■ **Task description**: The following data has a line with "Ok _ => Ok (0%nat, drop" and a line with "destruct path as [|c rest]; [done|]. assert". Write out exactly those lines and all the lines between them.

Collected data entries
Content starts

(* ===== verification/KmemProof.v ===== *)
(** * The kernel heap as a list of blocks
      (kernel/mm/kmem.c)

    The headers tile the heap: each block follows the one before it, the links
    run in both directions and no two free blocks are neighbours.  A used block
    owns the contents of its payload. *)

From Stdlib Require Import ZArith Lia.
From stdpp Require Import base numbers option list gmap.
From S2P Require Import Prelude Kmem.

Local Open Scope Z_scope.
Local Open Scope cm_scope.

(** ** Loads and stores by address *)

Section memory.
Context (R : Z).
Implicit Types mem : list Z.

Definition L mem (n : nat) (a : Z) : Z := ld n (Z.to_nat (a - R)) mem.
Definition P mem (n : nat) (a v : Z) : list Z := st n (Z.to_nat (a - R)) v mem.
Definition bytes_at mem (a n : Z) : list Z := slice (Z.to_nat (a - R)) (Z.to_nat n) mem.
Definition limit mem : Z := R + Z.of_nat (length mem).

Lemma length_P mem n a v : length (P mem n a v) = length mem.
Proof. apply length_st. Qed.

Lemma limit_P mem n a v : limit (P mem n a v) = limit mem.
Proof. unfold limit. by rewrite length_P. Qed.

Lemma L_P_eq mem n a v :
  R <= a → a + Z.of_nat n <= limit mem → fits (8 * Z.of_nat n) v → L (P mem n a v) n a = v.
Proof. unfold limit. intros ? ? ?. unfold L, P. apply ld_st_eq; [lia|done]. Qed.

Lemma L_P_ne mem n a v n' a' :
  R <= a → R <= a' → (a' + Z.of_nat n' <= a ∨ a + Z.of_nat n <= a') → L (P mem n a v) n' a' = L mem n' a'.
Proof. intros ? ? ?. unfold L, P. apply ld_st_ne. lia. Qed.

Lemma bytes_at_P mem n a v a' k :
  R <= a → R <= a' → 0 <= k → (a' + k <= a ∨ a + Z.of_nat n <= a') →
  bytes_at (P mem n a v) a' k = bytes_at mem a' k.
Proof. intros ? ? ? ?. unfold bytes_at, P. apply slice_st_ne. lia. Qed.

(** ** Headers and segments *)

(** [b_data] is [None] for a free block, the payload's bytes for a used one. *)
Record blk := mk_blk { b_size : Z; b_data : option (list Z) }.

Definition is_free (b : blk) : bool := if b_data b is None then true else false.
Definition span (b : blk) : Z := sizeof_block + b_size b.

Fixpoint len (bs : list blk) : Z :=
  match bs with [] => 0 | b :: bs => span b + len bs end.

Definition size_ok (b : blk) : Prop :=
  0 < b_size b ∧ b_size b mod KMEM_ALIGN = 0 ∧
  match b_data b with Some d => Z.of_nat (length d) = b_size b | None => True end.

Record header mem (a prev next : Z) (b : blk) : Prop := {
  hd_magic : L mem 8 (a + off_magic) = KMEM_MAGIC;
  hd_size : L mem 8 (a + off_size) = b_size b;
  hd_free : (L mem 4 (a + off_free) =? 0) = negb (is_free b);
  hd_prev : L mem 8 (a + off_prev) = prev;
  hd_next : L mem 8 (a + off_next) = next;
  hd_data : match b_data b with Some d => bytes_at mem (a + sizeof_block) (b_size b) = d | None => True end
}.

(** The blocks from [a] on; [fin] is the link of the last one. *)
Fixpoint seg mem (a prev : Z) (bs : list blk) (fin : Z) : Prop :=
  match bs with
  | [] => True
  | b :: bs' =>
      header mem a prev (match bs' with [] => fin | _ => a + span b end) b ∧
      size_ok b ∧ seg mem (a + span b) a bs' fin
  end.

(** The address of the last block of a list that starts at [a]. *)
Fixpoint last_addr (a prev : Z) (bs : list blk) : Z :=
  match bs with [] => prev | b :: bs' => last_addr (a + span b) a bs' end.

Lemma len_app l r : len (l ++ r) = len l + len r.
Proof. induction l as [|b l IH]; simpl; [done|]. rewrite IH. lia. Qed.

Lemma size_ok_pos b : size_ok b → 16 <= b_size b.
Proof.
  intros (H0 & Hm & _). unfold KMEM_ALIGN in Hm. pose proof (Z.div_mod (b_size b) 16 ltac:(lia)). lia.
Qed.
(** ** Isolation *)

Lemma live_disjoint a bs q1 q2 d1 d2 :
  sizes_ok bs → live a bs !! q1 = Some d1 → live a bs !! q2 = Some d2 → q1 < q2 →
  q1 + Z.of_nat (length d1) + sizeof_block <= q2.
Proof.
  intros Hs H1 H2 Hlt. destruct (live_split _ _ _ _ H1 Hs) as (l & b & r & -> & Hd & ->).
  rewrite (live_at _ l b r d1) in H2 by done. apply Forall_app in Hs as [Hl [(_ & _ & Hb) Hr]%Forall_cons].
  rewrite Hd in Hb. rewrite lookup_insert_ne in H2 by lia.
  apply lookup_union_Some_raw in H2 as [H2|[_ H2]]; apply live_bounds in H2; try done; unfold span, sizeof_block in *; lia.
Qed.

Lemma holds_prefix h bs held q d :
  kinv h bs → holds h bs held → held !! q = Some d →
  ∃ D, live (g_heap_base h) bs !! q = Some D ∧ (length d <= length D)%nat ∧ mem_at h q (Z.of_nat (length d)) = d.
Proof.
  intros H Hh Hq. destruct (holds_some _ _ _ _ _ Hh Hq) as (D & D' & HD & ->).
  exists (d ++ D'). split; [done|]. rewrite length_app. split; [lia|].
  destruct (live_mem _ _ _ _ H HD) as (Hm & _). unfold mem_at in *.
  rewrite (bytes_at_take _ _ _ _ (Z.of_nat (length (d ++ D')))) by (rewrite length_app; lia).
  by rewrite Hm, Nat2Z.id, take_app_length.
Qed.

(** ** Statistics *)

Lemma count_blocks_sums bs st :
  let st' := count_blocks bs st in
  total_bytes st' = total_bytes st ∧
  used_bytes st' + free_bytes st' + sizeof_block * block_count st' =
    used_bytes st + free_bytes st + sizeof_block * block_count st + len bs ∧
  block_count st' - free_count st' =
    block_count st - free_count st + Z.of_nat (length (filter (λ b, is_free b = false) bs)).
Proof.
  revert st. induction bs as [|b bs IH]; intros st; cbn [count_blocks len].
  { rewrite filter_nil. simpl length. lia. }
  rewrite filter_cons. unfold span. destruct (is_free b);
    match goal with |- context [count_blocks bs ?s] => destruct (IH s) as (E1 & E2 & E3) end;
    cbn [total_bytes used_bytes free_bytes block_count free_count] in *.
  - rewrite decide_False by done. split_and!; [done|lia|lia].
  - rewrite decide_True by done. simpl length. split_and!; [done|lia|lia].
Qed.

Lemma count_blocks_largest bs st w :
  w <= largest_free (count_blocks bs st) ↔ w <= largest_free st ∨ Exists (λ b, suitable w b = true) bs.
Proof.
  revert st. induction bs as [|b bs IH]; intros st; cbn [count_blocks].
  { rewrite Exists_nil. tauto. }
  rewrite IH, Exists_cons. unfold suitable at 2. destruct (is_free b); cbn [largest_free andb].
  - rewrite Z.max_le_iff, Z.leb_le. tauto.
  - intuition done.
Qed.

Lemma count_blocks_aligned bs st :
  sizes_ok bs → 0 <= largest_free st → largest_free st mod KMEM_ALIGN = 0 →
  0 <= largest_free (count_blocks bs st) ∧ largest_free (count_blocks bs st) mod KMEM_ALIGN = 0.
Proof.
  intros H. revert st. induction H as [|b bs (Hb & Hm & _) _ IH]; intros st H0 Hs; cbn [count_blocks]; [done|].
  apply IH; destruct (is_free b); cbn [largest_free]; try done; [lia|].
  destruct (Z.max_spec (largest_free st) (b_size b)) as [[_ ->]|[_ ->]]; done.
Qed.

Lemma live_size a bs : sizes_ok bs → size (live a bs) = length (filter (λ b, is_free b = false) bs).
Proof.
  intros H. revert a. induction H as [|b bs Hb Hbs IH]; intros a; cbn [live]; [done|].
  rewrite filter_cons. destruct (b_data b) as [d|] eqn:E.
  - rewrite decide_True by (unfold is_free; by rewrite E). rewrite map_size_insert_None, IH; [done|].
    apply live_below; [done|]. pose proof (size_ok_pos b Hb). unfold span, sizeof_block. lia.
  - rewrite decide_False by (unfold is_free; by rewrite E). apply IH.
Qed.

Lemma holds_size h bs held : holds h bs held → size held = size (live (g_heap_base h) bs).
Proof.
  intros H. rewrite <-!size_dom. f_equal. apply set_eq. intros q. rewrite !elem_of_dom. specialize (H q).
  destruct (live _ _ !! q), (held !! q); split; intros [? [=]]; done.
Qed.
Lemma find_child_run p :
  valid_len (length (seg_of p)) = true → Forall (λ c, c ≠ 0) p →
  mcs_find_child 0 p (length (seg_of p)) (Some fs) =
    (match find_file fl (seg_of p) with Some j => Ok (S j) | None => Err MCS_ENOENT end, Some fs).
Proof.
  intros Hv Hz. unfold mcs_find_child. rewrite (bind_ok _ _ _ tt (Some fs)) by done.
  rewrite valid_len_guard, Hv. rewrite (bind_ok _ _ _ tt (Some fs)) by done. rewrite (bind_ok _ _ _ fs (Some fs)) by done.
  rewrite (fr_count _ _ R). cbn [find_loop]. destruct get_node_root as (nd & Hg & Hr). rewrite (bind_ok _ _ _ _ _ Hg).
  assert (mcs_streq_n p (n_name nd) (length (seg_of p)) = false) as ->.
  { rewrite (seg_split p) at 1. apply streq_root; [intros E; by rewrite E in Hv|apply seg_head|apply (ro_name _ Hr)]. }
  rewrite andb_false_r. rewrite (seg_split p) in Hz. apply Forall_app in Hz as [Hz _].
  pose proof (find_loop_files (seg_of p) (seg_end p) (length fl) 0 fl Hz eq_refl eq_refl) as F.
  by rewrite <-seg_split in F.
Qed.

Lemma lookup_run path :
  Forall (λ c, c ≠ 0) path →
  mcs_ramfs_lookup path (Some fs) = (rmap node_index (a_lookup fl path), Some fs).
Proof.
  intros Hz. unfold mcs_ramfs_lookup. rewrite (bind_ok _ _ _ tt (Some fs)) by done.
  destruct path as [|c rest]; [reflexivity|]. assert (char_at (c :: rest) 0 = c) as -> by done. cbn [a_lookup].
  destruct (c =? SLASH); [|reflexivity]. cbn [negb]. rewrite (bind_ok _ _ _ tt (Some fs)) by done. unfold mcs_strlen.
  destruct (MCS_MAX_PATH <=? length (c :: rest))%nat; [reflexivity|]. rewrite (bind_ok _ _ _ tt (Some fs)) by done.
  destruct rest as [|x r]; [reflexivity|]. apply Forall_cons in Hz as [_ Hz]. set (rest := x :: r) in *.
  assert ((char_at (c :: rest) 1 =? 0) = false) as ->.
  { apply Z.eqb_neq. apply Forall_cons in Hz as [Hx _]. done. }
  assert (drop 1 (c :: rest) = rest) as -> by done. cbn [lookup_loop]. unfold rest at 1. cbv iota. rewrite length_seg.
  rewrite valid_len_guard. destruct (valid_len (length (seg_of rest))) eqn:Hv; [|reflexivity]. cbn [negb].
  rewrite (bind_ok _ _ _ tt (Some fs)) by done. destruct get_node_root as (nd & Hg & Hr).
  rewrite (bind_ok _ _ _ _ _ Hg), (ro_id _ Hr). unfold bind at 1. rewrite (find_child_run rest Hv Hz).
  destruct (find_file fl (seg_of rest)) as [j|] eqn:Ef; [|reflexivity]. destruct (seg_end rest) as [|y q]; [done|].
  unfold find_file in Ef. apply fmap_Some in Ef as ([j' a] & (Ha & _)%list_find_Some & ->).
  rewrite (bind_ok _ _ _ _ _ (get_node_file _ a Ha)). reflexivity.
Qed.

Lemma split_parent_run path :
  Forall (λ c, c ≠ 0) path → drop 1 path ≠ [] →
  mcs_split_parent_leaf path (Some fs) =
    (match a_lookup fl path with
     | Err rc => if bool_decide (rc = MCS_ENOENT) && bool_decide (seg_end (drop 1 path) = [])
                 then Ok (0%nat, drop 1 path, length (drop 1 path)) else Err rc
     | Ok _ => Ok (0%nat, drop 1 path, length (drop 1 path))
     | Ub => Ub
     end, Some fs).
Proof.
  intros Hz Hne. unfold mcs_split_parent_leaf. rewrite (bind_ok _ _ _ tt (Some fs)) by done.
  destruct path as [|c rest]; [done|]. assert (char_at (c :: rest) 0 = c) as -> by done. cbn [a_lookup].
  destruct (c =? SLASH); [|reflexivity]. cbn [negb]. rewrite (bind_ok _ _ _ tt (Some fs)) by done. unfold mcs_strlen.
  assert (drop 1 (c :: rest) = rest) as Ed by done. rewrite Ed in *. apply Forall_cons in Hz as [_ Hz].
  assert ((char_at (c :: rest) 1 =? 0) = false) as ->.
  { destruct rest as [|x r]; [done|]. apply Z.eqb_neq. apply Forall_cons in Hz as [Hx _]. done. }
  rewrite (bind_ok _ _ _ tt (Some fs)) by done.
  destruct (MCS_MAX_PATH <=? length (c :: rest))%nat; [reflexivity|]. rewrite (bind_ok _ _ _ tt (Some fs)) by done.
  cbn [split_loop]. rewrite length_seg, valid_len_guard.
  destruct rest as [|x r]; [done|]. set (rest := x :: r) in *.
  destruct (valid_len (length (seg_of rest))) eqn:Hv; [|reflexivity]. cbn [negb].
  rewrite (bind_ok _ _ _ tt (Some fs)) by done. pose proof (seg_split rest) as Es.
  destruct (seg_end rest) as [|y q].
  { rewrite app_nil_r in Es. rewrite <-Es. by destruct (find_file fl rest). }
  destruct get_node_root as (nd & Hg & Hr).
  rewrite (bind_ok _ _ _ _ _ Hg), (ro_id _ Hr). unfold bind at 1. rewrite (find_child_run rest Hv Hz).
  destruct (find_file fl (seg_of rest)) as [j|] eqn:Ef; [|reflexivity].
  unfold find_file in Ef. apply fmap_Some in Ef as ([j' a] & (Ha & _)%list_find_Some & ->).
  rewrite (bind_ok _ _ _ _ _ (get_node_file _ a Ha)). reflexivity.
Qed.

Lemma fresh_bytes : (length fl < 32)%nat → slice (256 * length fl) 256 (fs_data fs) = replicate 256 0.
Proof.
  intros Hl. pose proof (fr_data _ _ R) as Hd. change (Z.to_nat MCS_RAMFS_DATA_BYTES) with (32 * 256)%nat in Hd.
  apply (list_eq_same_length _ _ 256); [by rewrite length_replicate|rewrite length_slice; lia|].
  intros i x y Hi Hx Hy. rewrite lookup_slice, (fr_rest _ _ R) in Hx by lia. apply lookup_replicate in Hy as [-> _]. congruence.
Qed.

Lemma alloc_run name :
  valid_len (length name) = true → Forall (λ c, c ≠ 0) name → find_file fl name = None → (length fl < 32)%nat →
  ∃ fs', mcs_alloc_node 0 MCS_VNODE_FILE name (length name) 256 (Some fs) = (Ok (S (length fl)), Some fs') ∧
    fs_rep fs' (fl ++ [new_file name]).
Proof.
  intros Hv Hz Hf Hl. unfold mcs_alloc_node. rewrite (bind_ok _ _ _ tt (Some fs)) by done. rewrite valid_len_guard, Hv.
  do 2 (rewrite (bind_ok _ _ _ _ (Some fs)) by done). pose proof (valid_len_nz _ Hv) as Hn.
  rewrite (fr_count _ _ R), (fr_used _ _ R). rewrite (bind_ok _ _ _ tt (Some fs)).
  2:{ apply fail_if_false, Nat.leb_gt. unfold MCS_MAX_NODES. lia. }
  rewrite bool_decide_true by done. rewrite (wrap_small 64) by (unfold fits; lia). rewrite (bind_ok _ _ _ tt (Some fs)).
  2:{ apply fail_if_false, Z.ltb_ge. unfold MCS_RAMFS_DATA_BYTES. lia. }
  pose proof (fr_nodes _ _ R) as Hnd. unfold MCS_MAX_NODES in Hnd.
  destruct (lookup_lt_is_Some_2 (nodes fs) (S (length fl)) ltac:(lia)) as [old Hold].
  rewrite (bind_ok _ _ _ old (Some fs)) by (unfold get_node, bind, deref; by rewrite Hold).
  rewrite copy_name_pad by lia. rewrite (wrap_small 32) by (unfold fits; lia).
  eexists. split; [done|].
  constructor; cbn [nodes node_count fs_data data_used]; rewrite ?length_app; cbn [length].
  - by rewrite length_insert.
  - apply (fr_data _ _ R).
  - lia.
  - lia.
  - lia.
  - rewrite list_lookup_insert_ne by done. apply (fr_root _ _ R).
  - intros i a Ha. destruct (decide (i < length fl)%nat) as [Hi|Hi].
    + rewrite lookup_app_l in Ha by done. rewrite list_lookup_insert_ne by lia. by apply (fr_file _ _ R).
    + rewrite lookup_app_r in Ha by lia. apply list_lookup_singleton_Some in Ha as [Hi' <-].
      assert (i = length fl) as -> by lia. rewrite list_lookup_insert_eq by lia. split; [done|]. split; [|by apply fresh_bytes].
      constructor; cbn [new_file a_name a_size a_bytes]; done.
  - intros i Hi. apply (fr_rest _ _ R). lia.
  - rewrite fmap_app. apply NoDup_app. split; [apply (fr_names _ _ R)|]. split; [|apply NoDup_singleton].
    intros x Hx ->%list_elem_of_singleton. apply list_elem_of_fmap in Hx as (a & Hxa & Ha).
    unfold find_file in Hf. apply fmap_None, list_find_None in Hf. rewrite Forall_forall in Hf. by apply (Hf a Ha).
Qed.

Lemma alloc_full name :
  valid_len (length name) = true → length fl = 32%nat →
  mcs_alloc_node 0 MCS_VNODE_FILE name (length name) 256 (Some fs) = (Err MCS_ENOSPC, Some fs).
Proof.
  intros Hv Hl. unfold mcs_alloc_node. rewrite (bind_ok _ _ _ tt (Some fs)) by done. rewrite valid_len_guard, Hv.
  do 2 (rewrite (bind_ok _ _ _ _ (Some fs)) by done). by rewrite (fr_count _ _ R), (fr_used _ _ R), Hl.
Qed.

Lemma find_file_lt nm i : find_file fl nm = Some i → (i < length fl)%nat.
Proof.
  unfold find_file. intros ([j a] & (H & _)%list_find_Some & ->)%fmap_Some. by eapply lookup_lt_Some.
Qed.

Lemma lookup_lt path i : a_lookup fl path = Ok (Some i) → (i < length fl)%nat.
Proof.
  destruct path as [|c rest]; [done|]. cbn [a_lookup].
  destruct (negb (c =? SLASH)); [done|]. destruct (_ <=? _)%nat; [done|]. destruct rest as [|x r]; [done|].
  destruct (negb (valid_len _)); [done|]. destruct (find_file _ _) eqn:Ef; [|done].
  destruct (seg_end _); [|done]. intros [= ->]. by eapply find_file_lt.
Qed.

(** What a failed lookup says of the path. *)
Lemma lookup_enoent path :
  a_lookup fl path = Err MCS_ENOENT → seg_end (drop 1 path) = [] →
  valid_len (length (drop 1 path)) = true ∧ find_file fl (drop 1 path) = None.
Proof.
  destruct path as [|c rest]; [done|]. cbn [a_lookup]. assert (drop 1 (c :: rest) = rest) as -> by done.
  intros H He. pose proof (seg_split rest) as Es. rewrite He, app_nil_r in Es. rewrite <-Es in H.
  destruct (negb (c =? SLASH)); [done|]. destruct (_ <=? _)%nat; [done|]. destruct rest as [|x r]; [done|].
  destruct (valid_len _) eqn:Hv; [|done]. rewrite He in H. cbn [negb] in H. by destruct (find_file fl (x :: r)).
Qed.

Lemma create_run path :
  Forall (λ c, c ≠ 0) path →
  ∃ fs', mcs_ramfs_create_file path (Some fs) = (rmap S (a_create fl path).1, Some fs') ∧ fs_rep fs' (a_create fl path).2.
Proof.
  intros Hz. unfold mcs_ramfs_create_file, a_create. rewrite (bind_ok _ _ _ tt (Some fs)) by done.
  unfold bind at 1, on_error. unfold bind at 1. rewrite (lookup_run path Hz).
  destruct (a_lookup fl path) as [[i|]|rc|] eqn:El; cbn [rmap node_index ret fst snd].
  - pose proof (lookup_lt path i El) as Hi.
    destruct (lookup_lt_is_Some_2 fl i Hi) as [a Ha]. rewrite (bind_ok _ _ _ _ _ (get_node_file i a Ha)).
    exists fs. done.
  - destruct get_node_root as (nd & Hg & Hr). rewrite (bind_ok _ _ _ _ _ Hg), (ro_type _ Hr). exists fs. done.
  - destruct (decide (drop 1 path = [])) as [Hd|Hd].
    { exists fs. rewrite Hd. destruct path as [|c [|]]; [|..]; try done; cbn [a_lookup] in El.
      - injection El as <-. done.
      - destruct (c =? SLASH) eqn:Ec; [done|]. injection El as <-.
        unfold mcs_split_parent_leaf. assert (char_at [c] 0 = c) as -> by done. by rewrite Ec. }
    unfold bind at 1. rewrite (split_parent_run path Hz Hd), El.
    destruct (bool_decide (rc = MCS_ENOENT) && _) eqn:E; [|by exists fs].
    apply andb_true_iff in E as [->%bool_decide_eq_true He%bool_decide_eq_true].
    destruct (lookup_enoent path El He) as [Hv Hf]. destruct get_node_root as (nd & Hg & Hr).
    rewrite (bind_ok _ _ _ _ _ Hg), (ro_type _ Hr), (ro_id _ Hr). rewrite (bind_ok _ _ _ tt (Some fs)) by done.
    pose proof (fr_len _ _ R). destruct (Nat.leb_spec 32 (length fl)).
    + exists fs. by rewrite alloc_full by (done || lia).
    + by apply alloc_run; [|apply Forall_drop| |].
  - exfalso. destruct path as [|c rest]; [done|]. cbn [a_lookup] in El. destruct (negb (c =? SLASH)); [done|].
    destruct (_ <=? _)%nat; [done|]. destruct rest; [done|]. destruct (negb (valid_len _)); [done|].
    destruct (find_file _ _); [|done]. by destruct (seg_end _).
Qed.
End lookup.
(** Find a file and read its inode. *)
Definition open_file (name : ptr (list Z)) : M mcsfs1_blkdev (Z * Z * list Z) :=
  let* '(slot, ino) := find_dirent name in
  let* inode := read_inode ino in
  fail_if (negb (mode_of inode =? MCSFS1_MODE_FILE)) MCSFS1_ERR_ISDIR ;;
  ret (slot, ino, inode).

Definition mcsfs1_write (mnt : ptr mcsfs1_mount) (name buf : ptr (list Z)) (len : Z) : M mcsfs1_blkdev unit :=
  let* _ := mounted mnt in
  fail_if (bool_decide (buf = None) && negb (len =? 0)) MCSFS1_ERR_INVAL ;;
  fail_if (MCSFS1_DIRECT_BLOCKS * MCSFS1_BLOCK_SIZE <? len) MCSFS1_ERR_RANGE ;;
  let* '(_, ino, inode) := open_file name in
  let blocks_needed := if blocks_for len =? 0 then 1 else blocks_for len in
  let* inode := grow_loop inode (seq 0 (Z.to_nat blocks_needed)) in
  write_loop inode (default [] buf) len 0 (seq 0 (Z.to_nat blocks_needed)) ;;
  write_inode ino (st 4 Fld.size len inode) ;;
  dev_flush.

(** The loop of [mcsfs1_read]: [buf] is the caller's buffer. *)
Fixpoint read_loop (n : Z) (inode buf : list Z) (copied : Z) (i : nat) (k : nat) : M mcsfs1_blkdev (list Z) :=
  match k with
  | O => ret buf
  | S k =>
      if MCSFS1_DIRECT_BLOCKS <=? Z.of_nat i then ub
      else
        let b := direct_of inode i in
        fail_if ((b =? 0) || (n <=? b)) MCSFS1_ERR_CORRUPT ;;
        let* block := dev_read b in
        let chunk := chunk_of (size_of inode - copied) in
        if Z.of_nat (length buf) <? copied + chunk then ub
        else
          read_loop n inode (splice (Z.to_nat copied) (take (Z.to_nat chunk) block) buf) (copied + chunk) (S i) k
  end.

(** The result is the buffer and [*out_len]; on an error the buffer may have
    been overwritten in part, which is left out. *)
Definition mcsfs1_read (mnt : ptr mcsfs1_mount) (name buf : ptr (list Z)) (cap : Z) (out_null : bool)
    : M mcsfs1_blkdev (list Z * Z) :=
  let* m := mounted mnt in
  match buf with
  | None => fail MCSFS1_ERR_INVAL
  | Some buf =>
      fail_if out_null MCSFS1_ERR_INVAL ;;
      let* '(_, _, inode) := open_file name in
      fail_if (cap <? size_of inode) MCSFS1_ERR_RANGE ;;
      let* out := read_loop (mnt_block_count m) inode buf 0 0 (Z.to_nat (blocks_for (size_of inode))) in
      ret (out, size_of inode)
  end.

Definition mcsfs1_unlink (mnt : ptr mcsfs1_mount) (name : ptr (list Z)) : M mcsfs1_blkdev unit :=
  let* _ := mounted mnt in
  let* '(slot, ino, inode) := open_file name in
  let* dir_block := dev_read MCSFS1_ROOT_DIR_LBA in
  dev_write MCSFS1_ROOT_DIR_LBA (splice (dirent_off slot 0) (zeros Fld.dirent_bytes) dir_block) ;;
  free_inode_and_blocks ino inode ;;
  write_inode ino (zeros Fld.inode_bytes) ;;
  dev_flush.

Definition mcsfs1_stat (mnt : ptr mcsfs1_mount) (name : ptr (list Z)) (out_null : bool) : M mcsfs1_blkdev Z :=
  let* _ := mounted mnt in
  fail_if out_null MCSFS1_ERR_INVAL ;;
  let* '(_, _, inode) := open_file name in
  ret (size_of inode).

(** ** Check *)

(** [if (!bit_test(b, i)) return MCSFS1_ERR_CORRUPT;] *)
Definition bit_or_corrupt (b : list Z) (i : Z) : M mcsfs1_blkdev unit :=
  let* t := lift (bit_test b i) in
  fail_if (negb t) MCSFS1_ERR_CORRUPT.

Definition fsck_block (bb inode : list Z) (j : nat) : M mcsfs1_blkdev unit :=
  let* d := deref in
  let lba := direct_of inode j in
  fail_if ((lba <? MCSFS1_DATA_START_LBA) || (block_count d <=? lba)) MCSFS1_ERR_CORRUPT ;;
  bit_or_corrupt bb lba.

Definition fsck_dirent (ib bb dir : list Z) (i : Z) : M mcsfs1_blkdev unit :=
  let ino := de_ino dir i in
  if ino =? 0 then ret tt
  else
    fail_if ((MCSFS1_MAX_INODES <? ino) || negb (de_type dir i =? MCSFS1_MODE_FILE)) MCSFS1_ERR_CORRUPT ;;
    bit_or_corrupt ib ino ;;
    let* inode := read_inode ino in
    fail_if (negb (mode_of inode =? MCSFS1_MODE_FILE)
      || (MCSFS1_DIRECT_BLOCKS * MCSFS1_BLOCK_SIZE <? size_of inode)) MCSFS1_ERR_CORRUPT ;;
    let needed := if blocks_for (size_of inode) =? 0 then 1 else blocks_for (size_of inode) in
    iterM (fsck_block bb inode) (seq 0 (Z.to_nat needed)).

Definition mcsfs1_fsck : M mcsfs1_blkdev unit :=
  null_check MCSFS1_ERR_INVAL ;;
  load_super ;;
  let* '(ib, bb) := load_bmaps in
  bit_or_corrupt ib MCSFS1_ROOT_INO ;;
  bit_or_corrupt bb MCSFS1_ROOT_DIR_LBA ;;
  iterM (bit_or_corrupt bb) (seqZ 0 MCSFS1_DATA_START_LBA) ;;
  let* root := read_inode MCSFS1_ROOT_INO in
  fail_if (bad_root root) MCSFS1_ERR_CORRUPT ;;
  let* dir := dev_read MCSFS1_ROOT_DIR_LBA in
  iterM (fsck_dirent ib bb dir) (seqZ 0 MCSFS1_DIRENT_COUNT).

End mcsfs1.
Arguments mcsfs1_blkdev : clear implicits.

Content ends

■ **Answer space**:
     | Ok _ => Ok (0%nat, drop 1 path, length (drop 1 path))
     | Ub => Ub
     end, Some fs).
Proof.
  intros Hz Hne. unfold mcs_split_parent_leaf. rewrite (bind_ok _ _ _ tt (Some fs)) by done.
  destruct path as [|c rest]; [done|]. assert (char_at (c :: rest) 0 = c) as -> by done. cbn [a_lookup].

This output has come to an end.